Das christliche Königreich Jerusalem, geschwächt durch innere Ohnmacht und Thronwirren, wird durch Sultan Saladin eingenommen. Grund für den 3. Kreuzzug.



-

Schlacht bei Hattin
Am 4. Juli 1187 erlebten hier dei Kreuzfahrer wahrscheinlich ihre größte militärische Niederlage. Zwischen Akko und dem See Genezareth, im Süden der "Hörner von Hattin" trafen hier die Kreuzfahrer auf die Truppen von Saladin. Es sollen 1200 Ritter und 20.000 Soldaten gewesen sein die unter Reimund von Tripolis und König Guido von Jerusalem angetreten waren.
König Guido und der Großmeister der Templer gerieten am Ende der Schlacht in Gefangenschaft. Raimond von Tripolis konnte entfliehen.Rainald de Chattillon wurde nach der Gefangennahme enthauptet. Nur etwa 200 Ritter hatten sich am Ende durch Flucht retten könnne. Durch diese Schlacht ging Jerusalmen wieder verloren. Die Nachricht dieser vernichtenden Niederlage führte letztlich zum dritten Kreuzzug.



1189

3. Kreuzzug.1189-1192
Der dritte Kreuzzug war ein von der Kirche geförderter Kriegszug zur Rückeroberung Jerusalems von den Moslems.

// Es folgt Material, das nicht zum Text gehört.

(** * pdf_to_csv_converter: the statement parser and the transaction classifier

    A shallow embedding of [src/pdf_to_csv_converter.py]: the label/value
    splitter, the line-oriented statement parser, the keyword classifier and
    the composition of output rows, with the properties of the specification
    proved (or refuted) over them.

    Python strings are sequences of Unicode code points; they are modelled
    as lists of code points, so that [\s], [str.strip] and [str.splitlines]
    see a non-breaking space as one character, as the interpreter does. *)

From Stdlib Require Import List ZArith NArith Bool Lia String Ascii DecimalPos.
Import ListNotations.

Set Implicit Arguments.

(* ================================================================== *)
(** * Python strings *)
(* ================================================================== *)

Module Str.

(** A character is a code point, a [str] a list of them. *)
Definition char := N.
Definition str := list char.

(** ** Literals

    Source literals are written as UTF-8 text and decoded to code points:
    [need] counts the continuation bytes still expected, [acc] holds the
    bits read so far. *)
Fixpoint utf8 (need : nat) (acc : N) (bs : list N) : str :=
  match bs with
  | [] => []
  | b :: bs' =>
      match need with
      | S k =>
          let acc' := (acc * 64 + b mod 64)%N in
          match k with
          | O => acc' :: utf8 0 0%N bs'
          | S _ => utf8 k acc' bs'
          end
      | O =>
          if (b <? 128)%N then b :: utf8 0 0%N bs'
          else if (b <? 224)%N then utf8 1 (b mod 32)%N bs'
          else if (b <? 240)%N then utf8 2 (b mod 16)%N bs'
          else utf8 3 (b mod 8)%N bs'
      end
  end.

Definition u (s : string) : str :=
  utf8 0 0%N (map N_of_ascii (list_ascii_of_string s)).
Arguments u s%_string.

Definition eqc (a b : char) : bool := N.eqb a b.

(** [a == b] on strings. *)
Fixpoint eqs (a b : str) : bool :=
  match a, b with
  | [], [] => true
  | x :: a', y :: b' => eqc x y && eqs a' b'
  | _, _ => false
  end.

(** ** Character classes of the interpreter *)

(** [str.isspace] on one character, which is also what [\s] matches in a
    [str] pattern and what [str.strip()] removes: the characters of
    bidirectional type WS, B or S and of category Zs. *)
Definition isspace (c : char) : bool :=
  ((9 <=? c) && (c <=? 13) || (28 <=? c) && (c <=? 32)
   || (c =? 133) || (c =? 160) || (c =? 5760)
   || (8192 <=? c) && (c <=? 8202)
   || (c =? 8232) || (c =? 8233) || (c =? 8239) || (c =? 8287)
   || (c =? 12288))%N.

(** The line boundaries of [str.splitlines]: LF, VT, FF, CR, FS, GS, RS,
    NEL, LINE SEPARATOR and PARAGRAPH SEPARATOR. *)
Definition islinebreak (c : char) : bool :=
  ((10 <=? c) && (c <=? 13) || (28 <=? c) && (c <=? 30)
   || (c =? 133) || (c =? 8232) || (c =? 8233))%N.

Definition LF : char := 10%N.
Definition CR : char := 13%N.
Definition SP : char := 32%N.

(** ** [str] methods *)

Fixpoint dropwhile (p : char -> bool) (s : str) : str :=
  match s with
  | [] => []
  | c :: s' => if p c then dropwhile p s' else s
  end.

Definition lstrip_by (p : char -> bool) (s : str) : str := dropwhile p s.
Definition rstrip_by (p : char -> bool) (s : str) : str :=
  rev (dropwhile p (rev s)).

(** [s.strip()] *)
Definition strip (s : str) : str := rstrip_by isspace (lstrip_by isspace s).

(** [s.rstrip(chars)]: every trailing character that occurs in [chars]
    is removed. *)
Definition rstrip_chars (chars : str) (s : str) : str :=
  rstrip_by (fun c => existsb (eqc c) chars) s.

(** [s.startswith(p)] *)
Fixpoint startswith (p s : str) : bool :=
  match p, s with
  | [], _ => true
  | _ :: _, [] => false
  | x :: p', y :: s' => eqc x y && startswith p' s'
  end.

(** [p in s] *)
Fixpoint contains (p s : str) : bool :=
  startswith p s ||
  match s with
  | [] => false
  | _ :: s' => contains p s'
  end.

(** [s.replace(old, new)] for a non-empty [old] (every call of the
    program passes a non-empty literal): the occurrences are replaced from
    the left and do not overlap; [skip] counts the characters of a found
    occurrence that are still to be passed over. *)
Fixpoint replace_from (old new : str) (skip : nat) (s : str) : str :=
  match s with
  | [] => []
  | c :: s' =>
      match skip with
      | S k => replace_from old new k s'
      | O =>
          if startswith old s
          then new ++ replace_from old new (List.length old - 1) s'
          else c :: replace_from old new 0 s'
      end
  end.

Definition replace (old new s : str) : str := replace_from old new 0 s.

(** [sep.join(parts)] *)
Fixpoint join (sep : str) (parts : list str) : str :=
  match parts with
  | [] => []
  | [p] => p
  | p :: ps => p ++ sep ++ join sep ps
  end.

(** Puts a character in front of the first piece. *)
Definition cons_head (c : char) (l : list str) : list str :=
  match l with
  | [] => [[c]]
  | x :: xs => (c :: x) :: xs
  end.

(** [s.splitlines()]: the lines without their boundaries; CR LF is one
    boundary ([after_cr] says that the previous character was a CR, whose
    LF is then passed over); a boundary at the end opens no further
    line. *)
Fixpoint splitlines_from (after_cr : bool) (s : str) : list str :=
  match s with
  | [] => []
  | c :: s' =>
      if after_cr && eqc c LF then splitlines_from false s'
      else if islinebreak c then [] :: splitlines_from (eqc c CR) s'
      else cons_head c (splitlines_from false s')
  end.

Definition splitlines (s : str) : list str := splitlines_from false s.

End Str.

Import Str.

(* ================================================================== *)
(** * The Unicode tables of the interpreter *)
(* ================================================================== *)

(** Three operations of the program read the Unicode character database of
    the interpreter, which is not part of the repository: [str.lower], the
    word characters of [\b] in a [str] pattern (alphanumeric or [_]) and the
    decimal digits that [float] accepts.  The program is embedded over any
    such tables. *)
Class Unicode := {
  lower : str -> str;            (* s.lower() *)
  isalnum : char -> bool;        (* c.isalnum() *)
  todecimal : char -> option Z   (* the value of a decimal digit (category Nd) *)
}.

(** The tables for the code points below U+0180 (Basic Latin, Latin-1
    Supplement and Latin Extended-A, which hold the Hungarian alphabet);
    the code points from U+0180 on are left unchanged by [lower_char] and
    are outside [latin_isalnum]. *)
Module Latin.

Definition between (a b c : N) : bool := ((a <=? c) && (c <=? b))%N.

Definition lower_char (c : char) : str :=
  if between 65 90 c then [c + 32]%N
  else if between 192 222 c && negb (c =? 215)%N then [c + 32]%N
  else if (c =? 304)%N then [105; 775]%N
  else if (c =? 376)%N then [255]%N
  else if (between 256 303 c || between 306 311 c || between 330 375 c)
          && N.even c then [c + 1]%N
  else if (between 313 328 c || between 377 382 c) && N.odd c then [c + 1]%N
  else [c].

Definition latin_lower (s : str) : str := flat_map lower_char s.

Definition latin_isalnum (c : char) : bool :=
  between 48 57 c || between 65 90 c || between 97 122 c
  || (c =? 170)%N || (c =? 178)%N || (c =? 179)%N || (c =? 181)%N
  || (c =? 185)%N || (c =? 186)%N || between 188 190 c
  || between 192 214 c || between 216 246 c || between 248 383 c.

Definition latin_todecimal (c : char) : option Z :=
  if between 48 57 c then Some (Z.of_N c - 48)%Z else None.

Definition tables : Unicode :=
  {| lower := latin_lower;
     isalnum := latin_isalnum;
     todecimal := latin_todecimal |}.

End Latin.

(* ================================================================== *)
(** * Regular expressions *)
(* ================================================================== *)

Module Re.
Section Matcher.

Context {U : Unicode}.

(** The constructs that the patterns of the classifier use. *)
Inductive regex :=
| Lit (s : str)                  (* a literal text *)
| StarCls (p : char -> bool)     (* [...]* over a character class *)
| WordB                          (* \b *)
| Seq (r1 r2 : regex)
| Alt (r1 r2 : regex).
(** * shutil: glob compilation, variable substitution and quoting

    A shallow embedding of the Go package [shutil] (glob.go, subst.go,
    quote.go) and the properties of its glob translator, its compiled
    matcher, its [Substitute] routine and its [Quote] routine.

    Go strings are byte sequences ([list ascii]); runes and Go [int]s are
    integers ([Z]).  The standard-library routines the package calls
    (unicode/utf8, strings, regexp) are modelled in their own modules. *)

From Stdlib Require Import ZArith List Ascii String Bool Lia.
Import ListNotations.
Local Open Scope Z_scope.

(* ================================================================== *)
(** ** Go strings *)

Module GoString.

(** A Go [string]: an immutable sequence of bytes. *)
Definition gostring := list ascii.

(** A string literal. *)
Definition bytes (s : string) : gostring := list_ascii_of_string s.

(** The numeric value of a byte, and the byte of a value in 0..255. *)
Definition byteZ (c : ascii) : Z := Z.of_N (N_of_ascii c).
Definition ofZ (z : Z) : ascii := ascii_of_N (Z.to_N z).

(** [len(s)] *)
Definition len (s : gostring) : Z := Z.of_nat (List.length s).

(** [s[i:]]; every use in the package has 0 <= i <= len(s). *)
Definition from (s : gostring) (i : Z) : gostring := skipn (Z.to_nat i) s.

(** [s[i:j]]; every use in the package has 0 <= i <= j <= len(s). *)
Definition slice (s : gostring) (i j : Z) : gostring :=
  firstn (Z.to_nat (j - i)) (skipn (Z.to_nat i) s).

Definition byte_eqb (a b : ascii) : bool := Ascii.eqb a b.

Fixpoint eqb (a b : gostring) : bool :=
  match a, b with
  | [], [] => true
  | x :: a', y :: b' => byte_eqb x y && eqb a' b'
  | _, _ => false
  end.

(** [strings.HasPrefix(s, prefix)] *)
Fixpoint HasPrefix (s prefix : gostring) {struct prefix} : bool :=
  match prefix, s with
  | [], _ => true
  | x :: prefix', y :: s' => byte_eqb x y && HasPrefix s' prefix'
  | _ :: _, [] => false
  end.

(** [strings.IndexByte(s, c)]: offset of the first [c], or -1. *)
Fixpoint IndexByte (s : gostring) (c : ascii) : Z :=
  match s with
  | [] => -1
  | x :: s' =>
      if byte_eqb x c then 0
      else let i := IndexByte s' c in if i <? 0 then -1 else i + 1
  end.

(** [strings.IndexAny(s, chars)] for ASCII [chars]: offset of the first
    byte of [s] that is one of [chars], or -1. *)
Fixpoint IndexAny (s chars : gostring) : Z :=
  match s with
  | [] => -1
  | x :: s' =>
      if existsb (byte_eqb x) chars then 0
      else let i := IndexAny s' chars in if i <? 0 then -1 else i + 1
  end.

End GoString.
Import GoString.

(* ================================================================== *)
(** ** unicode/utf8 *)

Module utf8.

Definition rune := Z.

Definition RuneError : rune := 65533.   (* U+FFFD *)
Definition MaxRune : rune := 1114111.   (* U+10FFFF *)
Definition RuneSelf : Z := 128.

(** Information about the first byte of an encoding ([first] table):
    [None] for an ASCII byte, [Some None] for an invalid leading byte,
    [Some (Some (size, lo, hi))] for the leading byte of a sequence of
    [size] bytes whose second byte lies in [lo..hi]. *)
Definition first (s0 : Z) : option (option (Z * Z * Z)) :=
  if s0 <? 128 then None
  else if s0 <? 194 then Some None                (* 0x80-0xC1 *)
  else if s0 <? 224 then Some (Some (2, 128, 191)) (* 0xC2-0xDF *)
  else if s0 =? 224 then Some (Some (3, 160, 191)) (* 0xE0 *)
  else if s0 <? 237 then Some (Some (3, 128, 191)) (* 0xE1-0xEC *)
  else if s0 =? 237 then Some (Some (3, 128, 159)) (* 0xED *)
  else if s0 <? 240 then Some (Some (3, 128, 191)) (* 0xEE-0xEF *)
  else if s0 =? 240 then Some (Some (4, 144, 191)) (* 0xF0 *)
  else if s0 <? 244 then Some (Some (4, 128, 191)) (* 0xF1-0xF3 *)
  else if s0 =? 244 then Some (Some (4, 128, 143)) (* 0xF4 *)
  else Some None.                                  (* 0xF5-0xFF *)

Definition cont (b : Z) : bool := (128 <=? b) && (b <=? 191).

Der Kreuzzug wurde von Philipp II. von Frankreich, Richard I. von England und Kaiser Friedrich I.(FriedrichBarbarosssa) angeführt und erreichte lediglich die Eroberung der Stadt Akkon durch die Kreuzfahrer. Kaiser Friedrich I. kam im Verlauf des Kreuzzuges ums Leben



1190

Friedrich Barbarossa ertrinkt im Fluß Saleph.



-

bis 1217 Regierungszeit von Landgraf Hermann I. Die Wartburg wird kulturelles Zentrum der mittellhochdeutschen Dichtung, Sängerkrieg um 1206.